▶ What is needed: Set the whole listing down again without deviation.

=== Supplied material ===

(* ===== verification/_CoqProject ===== *)
-Q . S2P
Prelude.v
Hoare.v
EvBuffer.v
Dbuffer.v
Block.v
Wire.v
PscBase.v
PscTcp.v
PscTcpRx.v
PscTcpConn.v
PscTcpTx.v
PscUdp.v
Ieee.v
DevCommon.v
DevSample.v
DevReg.v
DevSingle.v
DevWf.v
DevString.v
DevCtrl.v
DevTable.v
DevSafe.v
UdpFast.v
FastPool.v
FastFile.v
PscMsg.v
PscServer.v
Interop.v
EndToEnd.v
Echo.v
UnitTests.v
XbpmTarget.v
SigWf.v
SigPsd.v
SigCalc.v
SigTable.v
Registry.v
Startup.v
Lifecycle.v
DriverSafe.v
DriverSteps.v
DevUdp.v
SupportSafe.v
Locks.v
Locking.v
SigPlan.v
UdpLink.v
Atomic.v
TcpThreads.v
TcpStream.v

===

▶ Output:
(* ===== verification/_CoqProject ===== *)
-Q . S2P
Prelude.v
Hoare.v
EvBuffer.v
Dbuffer.v
Block.v
Wire.v
PscBase.v
PscTcp.v
PscTcpRx.v
PscTcpConn.v
PscTcpTx.v
PscUdp.v
Ieee.v
DevCommon.v
DevSample.v
DevReg.v
DevSingle.v
DevWf.v
DevString.v
DevCtrl.v
DevTable.v
DevSafe.v
UdpFast.v
FastPool.v
FastFile.v
PscMsg.v
PscServer.v
Interop.v
EndToEnd.v
Echo.v
UnitTests.v
XbpmTarget.v
SigWf.v
SigPsd.v
SigCalc.v
SigTable.v
Registry.v
Startup.v
Lifecycle.v
DriverSafe.v
DriverSteps.v
DevUdp.v
SupportSafe.v
Locks.v
Locking.v
SigPlan.v
UdpLink.v
Atomic.v
TcpThreads.v
TcpStream.v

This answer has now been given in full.